### EXERCISE PROMPT:
Please return only the lines from the one holding "if isSep c &&" through the one holding "Definition getSlug (title", exactly as they appear in the records below, both ends included.

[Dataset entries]

###

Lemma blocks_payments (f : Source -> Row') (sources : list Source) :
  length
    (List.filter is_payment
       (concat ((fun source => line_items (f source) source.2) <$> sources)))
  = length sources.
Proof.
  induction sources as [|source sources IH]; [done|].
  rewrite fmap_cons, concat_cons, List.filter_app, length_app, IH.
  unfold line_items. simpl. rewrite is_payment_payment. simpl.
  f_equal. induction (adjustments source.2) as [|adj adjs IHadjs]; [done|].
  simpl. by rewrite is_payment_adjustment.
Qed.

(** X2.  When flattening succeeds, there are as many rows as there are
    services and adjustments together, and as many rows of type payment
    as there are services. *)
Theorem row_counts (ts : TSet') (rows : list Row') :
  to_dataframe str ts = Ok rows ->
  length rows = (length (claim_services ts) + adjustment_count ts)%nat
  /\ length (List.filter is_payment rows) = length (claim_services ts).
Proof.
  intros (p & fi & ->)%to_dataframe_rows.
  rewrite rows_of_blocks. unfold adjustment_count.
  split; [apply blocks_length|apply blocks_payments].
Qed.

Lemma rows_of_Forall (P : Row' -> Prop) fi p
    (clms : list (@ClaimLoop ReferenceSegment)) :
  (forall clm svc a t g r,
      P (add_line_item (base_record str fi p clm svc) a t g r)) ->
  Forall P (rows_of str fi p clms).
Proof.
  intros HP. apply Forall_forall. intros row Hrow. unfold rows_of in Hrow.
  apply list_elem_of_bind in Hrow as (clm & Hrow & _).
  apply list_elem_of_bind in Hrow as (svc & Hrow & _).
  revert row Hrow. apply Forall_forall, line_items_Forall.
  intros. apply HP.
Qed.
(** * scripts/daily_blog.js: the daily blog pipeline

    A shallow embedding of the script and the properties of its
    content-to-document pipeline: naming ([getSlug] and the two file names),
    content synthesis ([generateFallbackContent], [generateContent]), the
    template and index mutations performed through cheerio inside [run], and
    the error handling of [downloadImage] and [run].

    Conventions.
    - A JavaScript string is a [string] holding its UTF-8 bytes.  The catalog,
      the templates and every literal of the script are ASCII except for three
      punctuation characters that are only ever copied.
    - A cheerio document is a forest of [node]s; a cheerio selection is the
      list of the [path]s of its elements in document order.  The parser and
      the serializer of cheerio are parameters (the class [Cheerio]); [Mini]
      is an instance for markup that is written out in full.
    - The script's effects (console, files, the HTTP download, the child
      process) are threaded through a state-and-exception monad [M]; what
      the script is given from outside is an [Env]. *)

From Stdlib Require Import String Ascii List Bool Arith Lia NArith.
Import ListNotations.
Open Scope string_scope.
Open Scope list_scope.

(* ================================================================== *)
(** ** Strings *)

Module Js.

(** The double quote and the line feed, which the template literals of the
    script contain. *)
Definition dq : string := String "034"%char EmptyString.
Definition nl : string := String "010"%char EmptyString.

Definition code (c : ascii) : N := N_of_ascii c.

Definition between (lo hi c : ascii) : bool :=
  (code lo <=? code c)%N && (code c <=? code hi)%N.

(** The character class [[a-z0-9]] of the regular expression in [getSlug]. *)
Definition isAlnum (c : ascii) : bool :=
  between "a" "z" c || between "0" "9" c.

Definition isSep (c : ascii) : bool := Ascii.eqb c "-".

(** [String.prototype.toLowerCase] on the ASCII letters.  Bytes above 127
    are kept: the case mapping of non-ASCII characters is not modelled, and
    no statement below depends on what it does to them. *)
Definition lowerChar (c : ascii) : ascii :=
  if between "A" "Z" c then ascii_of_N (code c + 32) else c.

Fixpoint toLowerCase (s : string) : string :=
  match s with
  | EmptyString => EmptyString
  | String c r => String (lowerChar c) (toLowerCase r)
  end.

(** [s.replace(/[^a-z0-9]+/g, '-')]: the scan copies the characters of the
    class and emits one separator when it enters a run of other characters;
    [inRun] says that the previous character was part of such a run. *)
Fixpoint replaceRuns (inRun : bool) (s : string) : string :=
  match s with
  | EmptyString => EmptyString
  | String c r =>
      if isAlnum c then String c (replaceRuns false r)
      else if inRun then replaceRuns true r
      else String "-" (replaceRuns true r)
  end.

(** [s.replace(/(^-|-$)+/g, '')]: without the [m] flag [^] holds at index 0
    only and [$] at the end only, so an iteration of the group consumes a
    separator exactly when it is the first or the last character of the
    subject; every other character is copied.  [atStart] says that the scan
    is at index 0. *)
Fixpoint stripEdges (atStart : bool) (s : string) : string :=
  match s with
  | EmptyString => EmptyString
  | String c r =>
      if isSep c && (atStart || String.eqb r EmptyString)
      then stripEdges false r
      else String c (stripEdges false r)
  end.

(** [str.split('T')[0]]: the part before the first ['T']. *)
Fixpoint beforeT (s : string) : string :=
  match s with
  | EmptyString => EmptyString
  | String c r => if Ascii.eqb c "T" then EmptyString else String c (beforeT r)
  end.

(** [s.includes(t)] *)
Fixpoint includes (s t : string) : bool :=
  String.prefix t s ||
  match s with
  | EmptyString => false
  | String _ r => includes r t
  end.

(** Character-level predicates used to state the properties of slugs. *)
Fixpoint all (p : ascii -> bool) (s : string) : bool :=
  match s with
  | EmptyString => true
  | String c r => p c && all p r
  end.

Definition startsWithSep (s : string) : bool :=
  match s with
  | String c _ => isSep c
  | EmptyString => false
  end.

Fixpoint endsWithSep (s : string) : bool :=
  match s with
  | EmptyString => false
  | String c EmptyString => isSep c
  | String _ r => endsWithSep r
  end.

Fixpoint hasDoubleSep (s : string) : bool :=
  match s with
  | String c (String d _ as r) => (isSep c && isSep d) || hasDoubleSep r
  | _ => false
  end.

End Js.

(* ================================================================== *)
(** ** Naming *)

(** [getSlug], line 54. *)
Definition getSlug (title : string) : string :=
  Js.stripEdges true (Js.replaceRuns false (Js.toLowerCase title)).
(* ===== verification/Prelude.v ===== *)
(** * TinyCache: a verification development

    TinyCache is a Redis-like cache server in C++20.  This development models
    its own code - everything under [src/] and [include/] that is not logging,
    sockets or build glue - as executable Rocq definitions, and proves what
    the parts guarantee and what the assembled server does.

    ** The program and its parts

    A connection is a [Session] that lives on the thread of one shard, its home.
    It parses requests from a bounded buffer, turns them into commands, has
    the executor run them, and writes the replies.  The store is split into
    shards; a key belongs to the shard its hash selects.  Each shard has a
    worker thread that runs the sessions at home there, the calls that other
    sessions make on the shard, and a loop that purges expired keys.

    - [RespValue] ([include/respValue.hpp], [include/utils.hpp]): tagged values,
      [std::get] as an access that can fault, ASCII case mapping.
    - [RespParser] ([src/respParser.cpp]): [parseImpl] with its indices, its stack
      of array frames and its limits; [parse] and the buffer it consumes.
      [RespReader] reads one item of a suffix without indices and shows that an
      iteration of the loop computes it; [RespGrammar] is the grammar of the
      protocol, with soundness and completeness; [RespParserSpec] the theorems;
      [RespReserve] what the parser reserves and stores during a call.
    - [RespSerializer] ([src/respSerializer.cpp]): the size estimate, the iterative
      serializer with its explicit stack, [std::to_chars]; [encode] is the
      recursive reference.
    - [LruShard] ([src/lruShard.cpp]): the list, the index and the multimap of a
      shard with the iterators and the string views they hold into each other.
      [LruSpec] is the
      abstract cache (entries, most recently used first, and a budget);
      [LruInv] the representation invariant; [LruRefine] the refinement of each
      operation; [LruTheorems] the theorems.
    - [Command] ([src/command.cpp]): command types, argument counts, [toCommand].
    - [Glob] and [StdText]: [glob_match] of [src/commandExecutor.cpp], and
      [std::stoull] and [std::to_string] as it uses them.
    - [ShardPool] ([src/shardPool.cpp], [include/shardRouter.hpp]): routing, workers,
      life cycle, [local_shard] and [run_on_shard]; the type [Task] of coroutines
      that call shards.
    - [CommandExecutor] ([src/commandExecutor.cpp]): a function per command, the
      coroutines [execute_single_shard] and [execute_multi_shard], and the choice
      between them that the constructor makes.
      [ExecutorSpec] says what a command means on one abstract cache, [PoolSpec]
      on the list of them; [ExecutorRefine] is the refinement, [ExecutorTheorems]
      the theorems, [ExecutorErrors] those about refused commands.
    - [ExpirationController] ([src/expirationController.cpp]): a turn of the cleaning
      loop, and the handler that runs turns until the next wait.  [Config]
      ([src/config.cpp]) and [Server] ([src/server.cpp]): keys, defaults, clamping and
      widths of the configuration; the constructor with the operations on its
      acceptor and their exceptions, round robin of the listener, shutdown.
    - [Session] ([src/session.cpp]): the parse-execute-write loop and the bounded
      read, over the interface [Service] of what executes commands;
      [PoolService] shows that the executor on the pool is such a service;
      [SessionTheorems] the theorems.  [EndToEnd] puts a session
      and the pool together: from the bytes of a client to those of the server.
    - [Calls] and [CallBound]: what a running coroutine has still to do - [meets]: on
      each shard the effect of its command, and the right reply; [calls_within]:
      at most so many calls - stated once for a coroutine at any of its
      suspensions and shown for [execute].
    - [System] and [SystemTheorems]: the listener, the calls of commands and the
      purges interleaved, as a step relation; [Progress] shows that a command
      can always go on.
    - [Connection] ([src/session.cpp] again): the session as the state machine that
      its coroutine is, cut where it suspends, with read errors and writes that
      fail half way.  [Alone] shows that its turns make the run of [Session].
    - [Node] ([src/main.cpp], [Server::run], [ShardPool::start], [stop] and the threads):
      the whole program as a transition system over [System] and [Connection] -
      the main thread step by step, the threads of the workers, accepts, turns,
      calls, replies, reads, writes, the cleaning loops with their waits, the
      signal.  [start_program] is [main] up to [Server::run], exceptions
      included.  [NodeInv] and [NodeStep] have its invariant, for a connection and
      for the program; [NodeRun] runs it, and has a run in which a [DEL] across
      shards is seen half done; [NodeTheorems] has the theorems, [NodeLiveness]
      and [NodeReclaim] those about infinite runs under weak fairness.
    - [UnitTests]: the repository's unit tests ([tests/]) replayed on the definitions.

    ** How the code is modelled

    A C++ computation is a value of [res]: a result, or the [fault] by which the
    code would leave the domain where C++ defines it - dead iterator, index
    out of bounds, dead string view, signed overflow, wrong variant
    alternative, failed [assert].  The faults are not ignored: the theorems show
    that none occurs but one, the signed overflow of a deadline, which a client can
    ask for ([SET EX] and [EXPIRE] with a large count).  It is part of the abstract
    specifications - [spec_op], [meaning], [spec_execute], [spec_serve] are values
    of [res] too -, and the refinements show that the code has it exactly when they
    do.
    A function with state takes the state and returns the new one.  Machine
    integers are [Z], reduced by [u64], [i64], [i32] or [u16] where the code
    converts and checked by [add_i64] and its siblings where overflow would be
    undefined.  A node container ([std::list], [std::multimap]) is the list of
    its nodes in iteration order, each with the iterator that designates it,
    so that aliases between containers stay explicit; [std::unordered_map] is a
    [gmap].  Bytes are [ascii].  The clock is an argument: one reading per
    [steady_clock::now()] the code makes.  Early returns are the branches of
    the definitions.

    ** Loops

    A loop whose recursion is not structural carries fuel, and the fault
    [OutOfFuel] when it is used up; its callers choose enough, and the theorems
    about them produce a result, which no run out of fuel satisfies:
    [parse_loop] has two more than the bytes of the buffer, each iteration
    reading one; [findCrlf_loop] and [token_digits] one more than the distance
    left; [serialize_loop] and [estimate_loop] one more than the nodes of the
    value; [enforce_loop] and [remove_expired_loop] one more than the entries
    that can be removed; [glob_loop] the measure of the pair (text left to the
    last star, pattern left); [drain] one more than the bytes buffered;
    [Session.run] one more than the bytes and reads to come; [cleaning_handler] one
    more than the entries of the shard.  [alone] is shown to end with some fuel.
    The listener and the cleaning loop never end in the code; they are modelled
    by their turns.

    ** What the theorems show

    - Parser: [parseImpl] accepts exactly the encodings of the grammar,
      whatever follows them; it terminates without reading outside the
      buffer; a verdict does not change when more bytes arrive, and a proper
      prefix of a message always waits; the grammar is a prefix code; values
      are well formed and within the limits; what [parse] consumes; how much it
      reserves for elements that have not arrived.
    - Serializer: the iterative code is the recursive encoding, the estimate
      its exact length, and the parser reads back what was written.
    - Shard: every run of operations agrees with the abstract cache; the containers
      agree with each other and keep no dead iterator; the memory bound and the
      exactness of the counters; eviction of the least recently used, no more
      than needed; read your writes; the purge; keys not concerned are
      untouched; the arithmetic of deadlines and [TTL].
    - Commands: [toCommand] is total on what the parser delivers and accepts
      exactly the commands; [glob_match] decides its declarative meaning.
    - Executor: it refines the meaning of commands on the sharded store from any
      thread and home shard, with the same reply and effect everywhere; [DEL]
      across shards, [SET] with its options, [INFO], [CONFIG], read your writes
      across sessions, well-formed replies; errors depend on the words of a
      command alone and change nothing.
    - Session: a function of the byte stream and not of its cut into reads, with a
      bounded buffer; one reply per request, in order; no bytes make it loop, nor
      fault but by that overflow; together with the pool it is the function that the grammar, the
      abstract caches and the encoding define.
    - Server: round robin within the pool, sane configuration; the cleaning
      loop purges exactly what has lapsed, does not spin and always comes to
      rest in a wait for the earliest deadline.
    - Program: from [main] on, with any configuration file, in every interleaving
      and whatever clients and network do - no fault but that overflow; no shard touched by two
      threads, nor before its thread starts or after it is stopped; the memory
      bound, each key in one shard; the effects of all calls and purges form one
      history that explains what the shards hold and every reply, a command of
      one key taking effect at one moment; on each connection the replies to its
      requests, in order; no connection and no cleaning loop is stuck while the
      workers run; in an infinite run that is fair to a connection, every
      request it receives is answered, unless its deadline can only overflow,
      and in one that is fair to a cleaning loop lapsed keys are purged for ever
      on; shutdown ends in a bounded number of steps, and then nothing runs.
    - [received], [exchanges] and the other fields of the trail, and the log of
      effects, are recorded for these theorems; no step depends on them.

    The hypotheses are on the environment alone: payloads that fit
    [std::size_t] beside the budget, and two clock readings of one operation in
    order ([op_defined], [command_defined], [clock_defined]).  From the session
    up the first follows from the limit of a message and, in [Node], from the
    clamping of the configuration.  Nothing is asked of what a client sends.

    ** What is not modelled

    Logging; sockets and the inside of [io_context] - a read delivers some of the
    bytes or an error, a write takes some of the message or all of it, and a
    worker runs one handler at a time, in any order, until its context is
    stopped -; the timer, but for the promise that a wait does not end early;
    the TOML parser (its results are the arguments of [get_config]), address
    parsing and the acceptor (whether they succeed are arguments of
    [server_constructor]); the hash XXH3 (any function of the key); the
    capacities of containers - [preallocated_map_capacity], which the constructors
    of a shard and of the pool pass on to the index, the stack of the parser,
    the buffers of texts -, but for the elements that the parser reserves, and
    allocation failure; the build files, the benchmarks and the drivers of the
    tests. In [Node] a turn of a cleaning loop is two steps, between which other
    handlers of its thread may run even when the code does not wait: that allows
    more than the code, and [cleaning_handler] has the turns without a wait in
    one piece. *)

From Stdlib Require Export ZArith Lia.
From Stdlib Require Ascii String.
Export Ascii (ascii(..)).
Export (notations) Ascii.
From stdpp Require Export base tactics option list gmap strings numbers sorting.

###

### RESPONSE TO THIS EXERCISE:
      if isSep c && (atStart || String.eqb r EmptyString)
      then stripEdges false r
      else String c (stripEdges false r)
  end.

(** [str.split('T')[0]]: the part before the first ['T']. *)
Fixpoint beforeT (s : string) : string :=
  match s with
  | EmptyString => EmptyString
  | String c r => if Ascii.eqb c "T" then EmptyString else String c (beforeT r)
  end.

(** [s.includes(t)] *)
Fixpoint includes (s t : string) : bool :=
  String.prefix t s ||
  match s with
  | EmptyString => false
  | String _ r => includes r t
  end.

(** Character-level predicates used to state the properties of slugs. *)
Fixpoint all (p : ascii -> bool) (s : string) : bool :=
  match s with
  | EmptyString => true
  | String c r => p c && all p r
  end.

Definition startsWithSep (s : string) : bool :=
  match s with
  | String c _ => isSep c
  | EmptyString => false
  end.

Fixpoint endsWithSep (s : string) : bool :=
  match s with
  | EmptyString => false
  | String c EmptyString => isSep c
  | String _ r => endsWithSep r
  end.

Fixpoint hasDoubleSep (s : string) : bool :=
  match s with
  | String c (String d _ as r) => (isSep c && isSep d) || hasDoubleSep r
  | _ => false
  end.

End Js.

(* ================================================================== *)
(** ** Naming *)

(** [getSlug], line 54. *)
Definition getSlug (title : string) : string :=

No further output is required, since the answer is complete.